BEGIN

(* ===== verification/_CoqProject ===== *)
-Q . S2P
Prelude.v
GoPath.v
Base64.v
Trace.v
Hcl.v
VarsFile.v
Status.v
StatusHeap.v
MeshDtos.v
MeshAuth.v
MeshClient.v
TfConfig.v
Run.v
RunM.v
Example.v
Frame.v
GitSource.v
TfEnv.v
Script.v
TfVars.v
TfBinaries.v
TfCmd.v
TfCommands.v
TfFrames.v
TfRun.v
TfSuccess.v
TfContract.v
Dtos.v
RunApi.v
StatusUpdate.v
Worker.v
SingleRun.v
Manager.v
Crypto.v
Decryption.v
ControllerConfig.v
Metrics.v
Registration.v
ControllerApi.v
Controller.v
InProcess.v
Kubernetes.v
KubeMetrics.v
GoUrl.v
Float64.v
KeycloakClaims.v
Keycloak.v
WifToken.v
Startup.v
ManualConfig.v
ManualRun.v
TfWorkspace.v
EndToEnd.v
Cluster.v
InProcessRuns.v
Process.v
(* ===== verification/Trace.v ===== *)
(** * Trace: computations that talk to a remote service

    The effect the run-controller's clients share: a computation makes
    requests one after the other, each answered by an environment that knows
    everything that happened before, and leaves the requests with their
    answers as events of a trace. It may also panic. [adds], [returns]
    and [ends] are the specifications of what a computation adds to the trace:
    of one that may panic, what it adds if not; of one that returns; and of one
    that may panic, what it adds in either case. *)

From S2P Require Import Prelude.

(** A result, or [None] for a panic, and the trace so far. *)
Definition K (E A : Type) : Type := list E → option A * list E.

#[global] Instance K_ret {E} : MRet (K E) := λ A a t, (Some a, t).
#[global] Instance K_bind {E} : MBind (K E) := λ A B f m t,
  match m t with
  | (Some a, t) => f a t
  | (None, t) => (None, t)
  end.

Section Trace.
Context {E : Type}.

(** One request: the answer depends on what happened before. *)
Definition request {R} (answer : list E → R) (event : R → E) : K E R :=
  λ t, let r := answer t in (Some r, t ++ [event r]).

(** Something that is observed without a request: the clock, randomness. *)
Definition observe {R} (answer : list E → R) : K E R := λ t, (Some (answer t), t).

(** A pure computation that may panic. *)
Definition orPanic {A} (o : option A) : K E A := λ t, (o, t).

Definition adds {A} (m : K E A) (Q : A → list E → Prop) : Prop :=
  ∀ t, ∃ es, (m t).2 = t ++ es ∧ ∀ a, (m t).1 = Some a → Q a es.

Lemma adds_ret {A} (a : A) (Q : A → list E → Prop) : Q a [] → adds (mret a) Q.
Proof. intros HQ t. exists []. simpl. rewrite app_nil_r. split; [done|]. by intros b [= <-]. Qed.

Lemma adds_request {R} answer (event : R → E) (Q : R → list E → Prop) :
  (∀ t, Q (answer t) [event (answer t)]) → adds (request answer event) Q.
Proof. intros HQ t. eexists. split; [done|]. by intros r [= <-]. Qed.

Lemma adds_observe {R} answer (Q : R → list E → Prop) :
  (∀ t, Q (answer t) []) → adds (observe answer) Q.
Proof. intros HQ t. exists []. simpl. rewrite app_nil_r. split; [done|]. by intros r [= <-]. Qed.

Lemma adds_orPanic {A} (o : option A) (Q : A → list E → Prop) :
  (∀ a, o = Some a → Q a []) → adds (orPanic o) Q.
Proof. intros HQ t. exists []. simpl. rewrite app_nil_r. by split. Qed.

Lemma adds_bind {A B} (m : K E A) (f : A → K E B) Q (R : B → list E → Prop) :
  adds m Q → (∀ a es, Q a es → adds (f a) (λ b es', R b (es ++ es'))) → adds (m ≫= f) R.
Proof.
  intros Hm Hf t. destruct (Hm t) as (es & Ht & HQ). unfold mbind, K_bind.
  destruct (m t) as [[a|] t1]; simpl in *; subst t1; [|by exists es].
  destruct (Hf a es (HQ a eq_refl) (t ++ es)) as (es' & Ht' & HR).
  exists (es ++ es'). by rewrite Ht', app_assoc.
Qed.

Lemma adds_weaken {A} (m : K E A) (Q R : A → list E → Prop) :
  adds m Q → (∀ a es, Q a es → R a es) → adds m R.
Proof. intros Hm HQR t. destruct (Hm t) as (es & Ht & HQ). exists es. eauto. Qed.

Lemma adds_run {A} (m : K E A) Q t a t' :
  adds m Q → m t = (Some a, t') → ∃ es, t' = t ++ es ∧ Q a es.
Proof. intros Hm Hr. destruct (Hm t) as (es & Ht & HQ). rewrite Hr in *. exists es. split; [done|by apply HQ]. Qed.

(** The same for a computation that never panics. *)
Definition returns {A} (m : K E A) (Q : A → list E → Prop) : Prop :=
  ∀ t, ∃ a es, m t = (Some a, t ++ es) ∧ Q a es.

Lemma returns_ret {A} (a : A) (Q : A → list E → Prop) : Q a [] → returns (mret a) Q.
Proof. intros HQ t. exists a, []. by rewrite app_nil_r. Qed.

Lemma returns_request {R} answer (event : R → E) (Q : R → list E → Prop) :
  (∀ t, Q (answer t) [event (answer t)]) → returns (request answer event) Q.
Proof. intros HQ t. by eexists _, _. Qed.

Lemma returns_observe {R} answer (Q : R → list E → Prop) :
  (∀ t, Q (answer t) []) → returns (observe answer) Q.
Proof. intros HQ t. eexists _, []. by rewrite app_nil_r. Qed.

Lemma returns_bind {A B} (m : K E A) (f : A → K E B) Q (R : B → list E → Prop) :
  returns m Q → (∀ a es, Q a es → returns (f a) (λ b es', R b (es ++ es'))) → returns (m ≫= f) R.
Proof.
  intros Hm Hf t. destruct (Hm t) as (a & es & Ht & HQ). unfold mbind, K_bind. rewrite Ht.
  destruct (Hf a es HQ (t ++ es)) as (b & es' & Ht' & HR). exists b, (es ++ es').
  by rewrite Ht', app_assoc.
Qed.

Lemma returns_adds {A} (m : K E A) Q : returns m Q → adds m Q.
Proof. intros Hm t. destruct (Hm t) as (a & es & -> & HQ). exists es. split; [done|]. by intros b [= <-]. Qed.

(** The same for a computation that may panic, with what is left then. *)
Definition ends {A} (m : K E A) (Q : option A → list E → Prop) : Prop :=
  ∀ t, ∃ es, (m t).2 = t ++ es ∧ Q (m t).1 es.

Lemma ends_ret {A} (a : A) (Q : option A → list E → Prop) : Q (Some a) [] → ends (mret a) Q.
Proof. intros HQ t. exists []. simpl. by rewrite app_nil_r. Qed.

Lemma ends_orPanic {A B} (o : option A) (f : A → K E B) (R : option B → list E → Prop) :
  (o = None → R None []) → (∀ a, o = Some a → ends (f a) R) → ends (orPanic o ≫= f) R.
Proof.
  intros Hn Hf t. unfold mbind, K_bind, orPanic. destruct o as [a|]; [by apply Hf|].
  exists []. simpl. rewrite app_nil_r. auto.
Qed.

Lemma ends_bind {A B} (m : K E A) (f : A → K E B) Q (R : option B → list E → Prop) :
  returns m Q → (∀ a es, Q a es → ends (f a) (λ b es', R b (es ++ es'))) → ends (m ≫= f) R.
Proof.
  intros Hm Hf t. destruct (Hm t) as (a & es & Ht & HQ). unfold mbind, K_bind. rewrite Ht.
  destruct (Hf a es HQ (t ++ es)) as (es' & Ht' & HR). exists (es ++ es'). by rewrite Ht', app_assoc.
Qed.

Lemma ends_weaken {A} (m : K E A) (Q R : option A → list E → Prop) :
  ends m Q → (∀ a es, Q a es → R a es) → ends m R.
Proof. intros Hm HQR t. destruct (Hm t) as (es & Ht & HQ). exists es. eauto. Qed.

Lemma ends_run {A} (m : K E A) Q t r t' : ends m Q → m t = (r, t') → ∃ es, t' = t ++ es ∧ Q r es.
Proof. intros Hm Hr. destruct (Hm t) as (es & Ht & HQ). rewrite Hr in *. by exists es. Qed.

Lemma returns_weaken {A} (m : K E A) (Q R : A → list E → Prop) :
  returns m Q → (∀ a es, Q a es → R a es) → returns m R.
Proof. intros Hm HQR t. destruct (Hm t) as (a & es & Ht & HQ). exists a, es. eauto. Qed.
End Trace.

END

From the records above, copy every line that holds the word "global".

#[global] Instance K_ret {E} : MRet (K E) := λ A a t, (Some a, t).
#[global] Instance K_bind {E} : MBind (K E) := λ A B f m t,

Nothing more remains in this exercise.